What the task asks
When you reach the line containing "(** The commit" in the entries below, start writing out each line exactly, and stop after the line containing "Definition reserved (key".
Start of Records provided
Definition validateTransaction (ws : WorldStateStore) (tx : TransactionEnvelope)
           (blockNumber : Z) (txNumber : nat) : Exc Validation :=
  data <- canonicalStringify (txData tx) ;;;
  let signatureValid :=
    verifySignature msp data (clientSignature tx) (creatorId tx) (Some CLIENT) in
  if negb (valid signatureValid) then
    Ok {| v_code := MSP_VALIDATION_FAILED; v_message := error signatureValid |}
  else
    endorsementValidation <- validateEndorsements ws tx ;;;
    if bool_decide (v_code endorsementValidation ≠ VALID) then Ok endorsementValidation
    else
      mvccValid <- validateReadSet ws (reads (rwSet tx)) ;;;
      if negb mvccValid then
        Ok {| v_code := MVCC_READ_CONFLICT;
              v_message := Some "Read set validation failed" |}
      else Ok {| v_code := VALID; v_message := None |}.

(** The branch of the commit loop for a transaction found [VALID]: its
    writes are applied with [txNum = i], and a deploy stores the chaincode
    metadata. [now i] is the clock reading taken at that point. *)
Definition applyTransaction (now : nat -> string) (ws : WorldStateStore)
           (tx : TransactionEnvelope) (blockNumber : Z) (i : nat) : WorldStateStore :=
  let ws := applyRWSet ws (rwSet tx) blockNumber (Z.of_nat i) in
  if bool_decide (payload_type (payload tx) = DEPLOY_CHAINCODE) then
    storeChaincodeMetadata ws (chaincodeId (payload tx)) "1.0"
      (default (defaultPolicy tx) (endorsementPolicy (payload tx))) (now i)
  else ws.

Definition applyValidated (now : nat -> string) (ws : WorldStateStore)
           (tx : TransactionEnvelope) (blockNumber : Z) (i : nat)
           (validation : Validation) : WorldStateStore :=
  if bool_decide (v_code validation = VALID)
  then applyTransaction now ws tx blockNumber i
  else ws.

(** [for (let i = 0; i < block.transactions.length; i++)]: [n] iterations
    remain and [i] is the loop variable. *)
Fixpoint commitLoop (now : nat -> string) (block : Block) (n i : nat)
         (validationInfo : list TxValidationInfo) (ws : WorldStateStore)
  : Exc (list TxValidationInfo * WorldStateStore) :=
  match n with
  | O => Ok (validationInfo, ws)
  | S n' =>
      match transactions block !! i with
      | None => commitLoop now block n' (S i) validationInfo ws
      | Some tx =>
          validation <- validateTransaction ws tx (number (header block)) i ;;;
          let validationInfo :=
            (validationInfo ++ [{| info_txId := txId tx;
                                   code := v_code validation;
                                   message := v_message validation |}])%list in
          let ws := applyValidated now ws tx (number (header block)) i validation in
          commitLoop now block n' (S i) validationInfo ws
      end
  end.

Definition setValidationInfo (block : Block) (validationInfo : list TxValidationInfo)
  : Block :=
  {| header := header block;
     transactions := transactions block;
     metadata := {| timestamp := timestamp (metadata block);
                    ordererId := ordererId (metadata block);
                    ordererSignature := ordererSignature (metadata block);
                    validationInfo := Some validationInfo |} |}.

(** The peer's two stores. *)
Record Stores := {
  ledgerStore : gmap string string;
  worldStateStore : WorldStateStore
}.

Definition commitBlock (now : nat -> string) (st : Stores) (block : Block)
  : Exc (Stores * Block) :=
  '(validationInfo, ws) <-
    commitLoop now block (List.length (transactions block)) 0 []
               (worldStateStore st) ;;;
  let block := setValidationInfo block validationInfo in
  ledger <- storeBlock (ledgerStore st) block ;;;
  Ok ({| ledgerStore := ledger; worldStateStore := ws |}, block).

End Committer.

(** ** consensus/index.ts: Solo *)

Record SoloConsensus := {
  nodeId : string;
  blockNumber : Z;
  pendingTxs : list TransactionEnvelope;
  blockTimer : bool
}.

Definition newSoloConsensus (nodeId : string) : SoloConsensus :=
  {| nodeId := nodeId; blockNumber := 0; pendingTxs := []; blockTimer := false |}.

(** [submitTx] arms the timer when none is running. *)
Definition submitTx (c : SoloConsensus) (tx : TransactionEnvelope) : SoloConsensus :=
  let pending := (pendingTxs c ++ [tx])%list in
  {| nodeId := nodeId c; blockNumber := blockNumber c; pendingTxs := pending;
     blockTimer :=
       if negb (blockTimer c) && (0 <? List.length pending)%nat then true
       else blockTimer c |}.

(** [createBlock], run when the timer fires; the block, if any, is the one
    given to [emitBlockCommitted]. [now] is [new Date().toISOString()]. *)
Definition createBlock (c : SoloConsensus) (now : string)
  : SoloConsensus * option Block :=
  let c := {| nodeId := nodeId c; blockNumber := blockNumber c;
              pendingTxs := pendingTxs c; blockTimer := false |} in
  if (List.length (pendingTxs c) =? 0)%nat then (c, None)
  else
    let block :=
      {| header := {| number := blockNumber c;
                      previousHash := "0";
                      dataHash := JSON.join "|" (map txId (pendingTxs c)) |};
         transactions := pendingTxs c;
         metadata := {| timestamp := now;
                        ordererId := nodeId c;
                        ordererSignature := "";
                        validationInfo := None |} |} in
    ({| nodeId := nodeId c; blockNumber := blockNumber c + 1;
        pendingTxs := []; blockTimer := false |}, Some block).

(** ** Definitions used to state the properties *)

Definition policyOf (type : string) (orgs : list string) : EndorsementPolicy :=
  {| policy_type := type; policy_orgs := orgs |}.

Section Statements.
Context `{Crypto}.
Variable msp : MSP.

(** From the words of the specification: an endorsement is verified when its
    signature verifies with role PEER over the canonical endorsement data,
    and the policy is evaluated over the distinct organizations of the
    verified endorsements. *)
Definition endorsementVerifies (tx : TransactionEnvelope) (e : Endorsement) : bool :=
  match canonicalStringify (endorsementData tx) with
  | Ok data => valid (verifySignature msp data (signature e) (endorserId e) (Some PEER))
  | Throw _ => false
  end.

Definition verifiedOrgs (tx : TransactionEnvelope) : list string :=
  fold_left Set_add
            (map endorserOrgId (List.filter (endorsementVerifies tx) (endorsements tx))) [].

End Statements.

Section CommitStatements.
Context `{Crypto}.
Variable msp : MSP.
Variable now : nat -> string.
Variable blockNumber : Z.

Definition infoOf (tx : TransactionEnvelope) (v : Validation) : TxValidationInfo :=
  {| info_txId := txId tx; code := v_code v; message := v_message v |}.

(** The commit loop as a recursion on the transactions that remain, [i]
    being the index of the first of them. *)
Fixpoint commitFrom (txs : list TransactionEnvelope) (i : nat)
         (validationInfo : list TxValidationInfo) (ws : WorldStateStore)
  : Exc (list TxValidationInfo * WorldStateStore) :=
  match txs with
  | [] => Ok (validationInfo, ws)
  | tx :: rest =>
      validation <- validateTransaction msp ws tx blockNumber i ;;;
      commitFrom rest (S i) (validationInfo ++ [infoOf tx validation])%list
                 (applyValidated now ws tx blockNumber i validation)
  end.

(** From the words of the specification: [Commits i txs ws vs ws'] says that
    the transactions [txs], at the indices [i], [i+1], ... of the block, are
    taken in order from the world state [ws]; each one is validated against
    the state its predecessors left, a transaction whose code is not [VALID]
    is skipped and a [VALID] one is applied with [txNum] its index; [vs] are
    the validation results and [ws'] is the state at the end. *)
Inductive Commits : nat -> list TransactionEnvelope -> WorldStateStore ->
                    list Validation -> WorldStateStore -> Prop :=
| Commits_done i ws : Commits i [] ws [] ws
| Commits_skip i tx txs ws v vs ws' :
    validateTransaction msp ws tx blockNumber i = Ok v ->
    v_code v <> VALID ->
    Commits (S i) txs ws vs ws' ->
    Commits i (tx :: txs) ws (v :: vs) ws'
| Commits_apply i tx txs ws v vs ws' :
    validateTransaction msp ws tx blockNumber i = Ok v ->
    v_code v = VALID ->
    Commits (S i) txs (applyTransaction now ws tx blockNumber i) vs ws' ->
    Commits i (tx :: txs) ws (v :: vs) ws'.

End CommitStatements.

(** Keys of the state namespace that the metadata store uses. *)
Definition reserved (key : string) : bool := String.prefix "CHAINCODE:" key.

(** A world state as the committer leaves it: every version entry was
    written by [setVersion] and every entry under a reserved key by
    [storeChaincodeMetadata]. *)
Definition wellFormed (ws : WorldStateStore) : Prop :=
  (forall key s, db ws !! versionKey ws key = Some s ->
                 exists v, s = stringified (ToJSON.version v))
  /\ (forall key s, reserved key = true -> db ws !! stateKey ws key = Some s ->
                    exists id version policy deployedAt,
                      s = stringified (chaincodeMetadata id version policy deployedAt)).


(** The orderer's callback for a block cut by the consensus module: the block
    is stored in the orderer's ledger (it is signed and broadcast after
    that). *)
Definition onBlockCommitted `{Crypto} (ledger : gmap string string) (block : Block)
  : Exc (gmap string string) :=
  storeBlock ledger block.

(** ** A small network and one block, for running the definitions *)

Module Scenario.

(** Stand-ins for the primitives: a signature is the key followed by the
    signed text, the public and the private key of an identity are the same
    string, and a digest is the first 64 characters of the padded text. *)
Definition sign (data privateKey : string) : string := privateKey ++ "|" ++ data.

Fixpoint pad (n : nat) (s : string) : string :=
  match n with
  | O => ""
  | S n' =>
      match s with
      | EmptyString => String "0" (pad n' "")
      | String c s' => String c (pad n' s')
      end
  end.

#[local] Instance crypto : Crypto :=
  {| verify data signature publicKey := String.eqb signature (sign data publicKey);
     hash data := pad 64 data |}.

Definition identityOf (id org : string) (r : Role) : Identity :=
  {| identity_id := id; orgId := org; role := r; publicKey := "K-" ++ id |}.

Definition config : NetworkMSPConfig :=
  {| config_orgs :=
       [ {| org_orgId := "Org1"; rootPublicKeys := [];
            identities := [identityOf "Org1Client" "Org1" CLIENT;
                           identityOf "Org1Peer" "Org1" PEER] |};
         {| org_orgId := "Org2"; rootPublicKeys := [];
            identities := [identityOf "Org2Peer" "Org2" PEER] |} ] |}.

Definition msp : MSP := MSP_initialize config.

Definition text (r : Exc string) : string :=
  match r with Ok s => s | Throw _ => "" end.

Definition endorse (tx : TransactionEnvelope) (peer org : string) : Endorsement :=
  {| endorserId := peer; endorserOrgId := org;
     signature := sign (text (canonicalStringify (endorsementData tx))) ("K-" ++ peer) |}.

(** An envelope by [Org1Client], endorsed by the given peers and signed. *)
Definition envelope (id : string) (p : TxPayload) (rw : RWSet) (res : option string)
           (endorsers : list (string * string)) : TransactionEnvelope :=
  let unsigned es sig :=
    {| txId := id; creatorId := "Org1Client"; creatorOrgId := "Org1";
       creatorPubKey := "K-Org1Client"; payload := p; rwSet := rw; result := res;
       endorsements := es; clientSignature := sig |} in
  let es := map (fun e => endorse (unsigned [] "") (fst e) (snd e)) endorsers in
  unsigned es (sign (text (canonicalStringify (txData (unsigned es "")))) "K-Org1Client").

Definition transfer (amount : string) : TxPayload :=
  {| payload_type := INVOKE_CHAINCODE; chaincodeId := "basic";
     functionName := Some "transfer"; args := Some ["Alice"; "Bob"; amount];
     endorsementPolicy := None |}.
End of Records provided
Problem solution
(** The commit loop as a recursion on the transactions that remain, [i]
    being the index of the first of them. *)
Fixpoint commitFrom (txs : list TransactionEnvelope) (i : nat)
         (validationInfo : list TxValidationInfo) (ws : WorldStateStore)
  : Exc (list TxValidationInfo * WorldStateStore) :=
  match txs with
  | [] => Ok (validationInfo, ws)
  | tx :: rest =>
      validation <- validateTransaction msp ws tx blockNumber i ;;;
      commitFrom rest (S i) (validationInfo ++ [infoOf tx validation])%list
                 (applyValidated now ws tx blockNumber i validation)
  end.

(** From the words of the specification: [Commits i txs ws vs ws'] says that
    the transactions [txs], at the indices [i], [i+1], ... of the block, are
    taken in order from the world state [ws]; each one is validated against
    the state its predecessors left, a transaction whose code is not [VALID]
    is skipped and a [VALID] one is applied with [txNum] its index; [vs] are
    the validation results and [ws'] is the state at the end. *)
Inductive Commits : nat -> list TransactionEnvelope -> WorldStateStore ->
                    list Validation -> WorldStateStore -> Prop :=
| Commits_done i ws : Commits i [] ws [] ws
| Commits_skip i tx txs ws v vs ws' :
    validateTransaction msp ws tx blockNumber i = Ok v ->
    v_code v <> VALID ->
    Commits (S i) txs ws vs ws' ->
    Commits i (tx :: txs) ws (v :: vs) ws'
| Commits_apply i tx txs ws v vs ws' :
    validateTransaction msp ws tx blockNumber i = Ok v ->
    v_code v = VALID ->
    Commits (S i) txs (applyTransaction now ws tx blockNumber i) vs ws' ->
    Commits i (tx :: txs) ws (v :: vs) ws'.

End CommitStatements.

(** Keys of the state namespace that the metadata store uses. *)
Definition reserved (key : string) : bool := String.prefix "CHAINCODE:" key.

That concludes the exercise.